* THE PROBLEM
From the entries that follow, pick out all lines holding "strings".
----- SUPPLIED DATA
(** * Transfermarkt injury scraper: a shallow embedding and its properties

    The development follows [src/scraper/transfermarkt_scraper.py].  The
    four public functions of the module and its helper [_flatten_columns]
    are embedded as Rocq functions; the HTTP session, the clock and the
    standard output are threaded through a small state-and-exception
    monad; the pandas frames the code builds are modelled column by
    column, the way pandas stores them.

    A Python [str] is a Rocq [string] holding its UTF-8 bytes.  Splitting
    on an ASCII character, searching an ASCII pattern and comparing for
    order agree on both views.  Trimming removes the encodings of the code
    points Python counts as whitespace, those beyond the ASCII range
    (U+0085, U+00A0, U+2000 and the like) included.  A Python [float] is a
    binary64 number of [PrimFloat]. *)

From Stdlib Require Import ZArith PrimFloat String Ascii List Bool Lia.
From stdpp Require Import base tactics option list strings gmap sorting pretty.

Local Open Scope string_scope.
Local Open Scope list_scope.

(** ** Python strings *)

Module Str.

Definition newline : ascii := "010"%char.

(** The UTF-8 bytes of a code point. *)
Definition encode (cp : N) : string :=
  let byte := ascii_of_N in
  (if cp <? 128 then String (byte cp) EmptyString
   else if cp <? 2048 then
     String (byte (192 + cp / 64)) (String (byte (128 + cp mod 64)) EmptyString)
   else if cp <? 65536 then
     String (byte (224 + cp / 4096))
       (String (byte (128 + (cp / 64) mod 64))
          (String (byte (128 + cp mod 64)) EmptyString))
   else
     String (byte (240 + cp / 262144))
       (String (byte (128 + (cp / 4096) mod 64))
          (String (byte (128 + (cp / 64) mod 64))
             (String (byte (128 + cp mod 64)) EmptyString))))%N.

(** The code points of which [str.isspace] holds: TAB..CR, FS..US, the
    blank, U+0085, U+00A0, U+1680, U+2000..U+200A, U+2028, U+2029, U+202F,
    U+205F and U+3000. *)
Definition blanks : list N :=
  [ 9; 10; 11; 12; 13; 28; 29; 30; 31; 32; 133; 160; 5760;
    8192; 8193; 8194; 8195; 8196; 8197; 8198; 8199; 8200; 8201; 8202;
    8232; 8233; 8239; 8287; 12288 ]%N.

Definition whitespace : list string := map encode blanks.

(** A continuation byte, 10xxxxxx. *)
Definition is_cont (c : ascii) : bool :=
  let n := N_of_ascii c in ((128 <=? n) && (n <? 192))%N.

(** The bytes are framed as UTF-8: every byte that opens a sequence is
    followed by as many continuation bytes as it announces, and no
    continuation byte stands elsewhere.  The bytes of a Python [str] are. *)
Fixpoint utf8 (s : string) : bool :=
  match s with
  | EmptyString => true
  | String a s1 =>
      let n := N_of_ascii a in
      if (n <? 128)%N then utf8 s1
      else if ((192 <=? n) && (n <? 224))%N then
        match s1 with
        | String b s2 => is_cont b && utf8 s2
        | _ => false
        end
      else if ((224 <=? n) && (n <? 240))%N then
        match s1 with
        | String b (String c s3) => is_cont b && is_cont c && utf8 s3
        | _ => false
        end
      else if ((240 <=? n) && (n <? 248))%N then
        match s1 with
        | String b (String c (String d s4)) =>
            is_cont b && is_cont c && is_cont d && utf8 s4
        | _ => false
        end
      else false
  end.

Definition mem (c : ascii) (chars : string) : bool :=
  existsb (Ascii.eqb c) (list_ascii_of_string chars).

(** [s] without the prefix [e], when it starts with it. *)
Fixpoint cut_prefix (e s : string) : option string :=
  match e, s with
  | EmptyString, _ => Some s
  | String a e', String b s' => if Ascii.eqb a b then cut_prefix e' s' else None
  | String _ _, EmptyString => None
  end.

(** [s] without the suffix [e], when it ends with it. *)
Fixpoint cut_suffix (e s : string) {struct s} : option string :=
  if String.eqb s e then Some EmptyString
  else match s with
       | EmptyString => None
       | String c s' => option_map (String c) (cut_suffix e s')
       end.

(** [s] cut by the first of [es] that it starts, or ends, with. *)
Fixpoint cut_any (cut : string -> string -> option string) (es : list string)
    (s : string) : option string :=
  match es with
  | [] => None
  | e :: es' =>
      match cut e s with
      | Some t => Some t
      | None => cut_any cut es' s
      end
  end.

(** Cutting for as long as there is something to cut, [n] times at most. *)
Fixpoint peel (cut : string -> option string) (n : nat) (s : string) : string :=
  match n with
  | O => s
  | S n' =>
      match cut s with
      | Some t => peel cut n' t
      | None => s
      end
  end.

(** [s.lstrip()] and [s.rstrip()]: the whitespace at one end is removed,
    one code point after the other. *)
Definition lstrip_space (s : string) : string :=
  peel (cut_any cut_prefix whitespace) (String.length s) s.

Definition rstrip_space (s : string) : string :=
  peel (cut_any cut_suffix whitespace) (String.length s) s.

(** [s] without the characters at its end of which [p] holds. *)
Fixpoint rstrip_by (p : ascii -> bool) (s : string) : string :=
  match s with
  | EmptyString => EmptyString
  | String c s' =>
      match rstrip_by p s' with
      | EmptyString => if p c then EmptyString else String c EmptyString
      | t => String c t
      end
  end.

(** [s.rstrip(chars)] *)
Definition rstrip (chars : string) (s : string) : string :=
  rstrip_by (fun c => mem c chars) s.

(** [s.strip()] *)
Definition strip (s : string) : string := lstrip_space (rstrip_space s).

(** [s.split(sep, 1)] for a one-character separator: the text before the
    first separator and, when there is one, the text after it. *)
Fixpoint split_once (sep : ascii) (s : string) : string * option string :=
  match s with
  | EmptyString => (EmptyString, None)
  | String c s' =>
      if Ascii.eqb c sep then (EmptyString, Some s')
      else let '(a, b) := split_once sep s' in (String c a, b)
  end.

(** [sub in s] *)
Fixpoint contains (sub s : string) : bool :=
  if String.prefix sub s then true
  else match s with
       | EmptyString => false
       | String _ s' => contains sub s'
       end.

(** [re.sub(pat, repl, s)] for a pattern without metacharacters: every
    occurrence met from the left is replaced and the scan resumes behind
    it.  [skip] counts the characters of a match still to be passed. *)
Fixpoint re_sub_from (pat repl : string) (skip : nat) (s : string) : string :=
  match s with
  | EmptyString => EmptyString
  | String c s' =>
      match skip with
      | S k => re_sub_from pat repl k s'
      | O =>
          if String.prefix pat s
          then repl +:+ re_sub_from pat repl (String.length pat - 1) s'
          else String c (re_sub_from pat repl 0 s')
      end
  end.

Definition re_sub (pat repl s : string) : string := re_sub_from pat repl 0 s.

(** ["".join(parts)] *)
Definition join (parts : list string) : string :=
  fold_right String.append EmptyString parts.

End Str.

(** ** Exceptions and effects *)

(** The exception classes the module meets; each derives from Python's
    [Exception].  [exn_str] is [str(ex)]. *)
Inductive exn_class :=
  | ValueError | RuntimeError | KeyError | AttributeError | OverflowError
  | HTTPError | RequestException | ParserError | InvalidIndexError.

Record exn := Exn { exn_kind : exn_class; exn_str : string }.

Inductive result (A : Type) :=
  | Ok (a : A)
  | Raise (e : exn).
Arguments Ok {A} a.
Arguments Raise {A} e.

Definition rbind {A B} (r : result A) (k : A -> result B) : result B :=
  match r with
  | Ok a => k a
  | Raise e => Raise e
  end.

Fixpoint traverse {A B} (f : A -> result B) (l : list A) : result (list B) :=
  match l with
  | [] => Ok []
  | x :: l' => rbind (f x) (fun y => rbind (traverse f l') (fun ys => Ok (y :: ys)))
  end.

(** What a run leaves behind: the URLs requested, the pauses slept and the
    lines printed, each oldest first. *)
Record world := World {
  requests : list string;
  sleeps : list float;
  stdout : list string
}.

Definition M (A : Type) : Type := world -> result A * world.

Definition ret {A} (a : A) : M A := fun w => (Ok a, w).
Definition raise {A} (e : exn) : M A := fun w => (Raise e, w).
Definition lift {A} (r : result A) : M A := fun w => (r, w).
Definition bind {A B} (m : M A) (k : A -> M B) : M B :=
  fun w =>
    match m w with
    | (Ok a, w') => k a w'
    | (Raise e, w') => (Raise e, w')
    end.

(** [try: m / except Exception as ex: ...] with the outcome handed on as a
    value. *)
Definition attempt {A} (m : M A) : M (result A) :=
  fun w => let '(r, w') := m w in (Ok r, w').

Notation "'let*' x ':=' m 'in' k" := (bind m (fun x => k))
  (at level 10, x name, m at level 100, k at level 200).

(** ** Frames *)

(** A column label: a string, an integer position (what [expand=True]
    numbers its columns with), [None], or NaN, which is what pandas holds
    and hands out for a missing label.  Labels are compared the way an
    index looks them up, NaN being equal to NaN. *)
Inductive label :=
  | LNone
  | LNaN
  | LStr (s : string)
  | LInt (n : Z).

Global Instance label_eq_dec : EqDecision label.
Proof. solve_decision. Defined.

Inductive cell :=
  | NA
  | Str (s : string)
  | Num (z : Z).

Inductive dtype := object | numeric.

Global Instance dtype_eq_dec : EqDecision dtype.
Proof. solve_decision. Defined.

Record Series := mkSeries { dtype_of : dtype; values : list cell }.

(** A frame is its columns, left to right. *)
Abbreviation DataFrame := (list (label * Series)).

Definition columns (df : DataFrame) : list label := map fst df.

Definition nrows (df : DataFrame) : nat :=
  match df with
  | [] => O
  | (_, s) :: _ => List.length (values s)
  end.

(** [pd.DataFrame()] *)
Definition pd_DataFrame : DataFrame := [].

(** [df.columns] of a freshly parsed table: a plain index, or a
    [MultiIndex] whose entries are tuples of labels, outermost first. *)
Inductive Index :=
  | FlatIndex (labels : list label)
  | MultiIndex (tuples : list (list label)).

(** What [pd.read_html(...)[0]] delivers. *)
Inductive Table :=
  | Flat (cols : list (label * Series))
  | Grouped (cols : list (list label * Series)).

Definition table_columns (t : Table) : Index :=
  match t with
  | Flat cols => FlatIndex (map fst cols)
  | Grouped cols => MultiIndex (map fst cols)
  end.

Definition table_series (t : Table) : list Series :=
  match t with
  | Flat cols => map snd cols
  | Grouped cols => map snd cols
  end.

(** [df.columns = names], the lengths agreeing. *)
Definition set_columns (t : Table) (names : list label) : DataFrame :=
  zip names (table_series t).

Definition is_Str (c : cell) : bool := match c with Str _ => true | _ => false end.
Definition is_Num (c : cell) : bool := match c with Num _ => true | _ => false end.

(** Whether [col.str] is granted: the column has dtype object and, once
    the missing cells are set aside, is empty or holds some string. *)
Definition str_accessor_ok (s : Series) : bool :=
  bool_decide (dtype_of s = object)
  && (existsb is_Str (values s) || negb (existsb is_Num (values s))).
----------
* ANSWER TO THE EXERCISE
From stdpp Require Import base tactics option list strings gmap sorting pretty.
(** ** Python strings *)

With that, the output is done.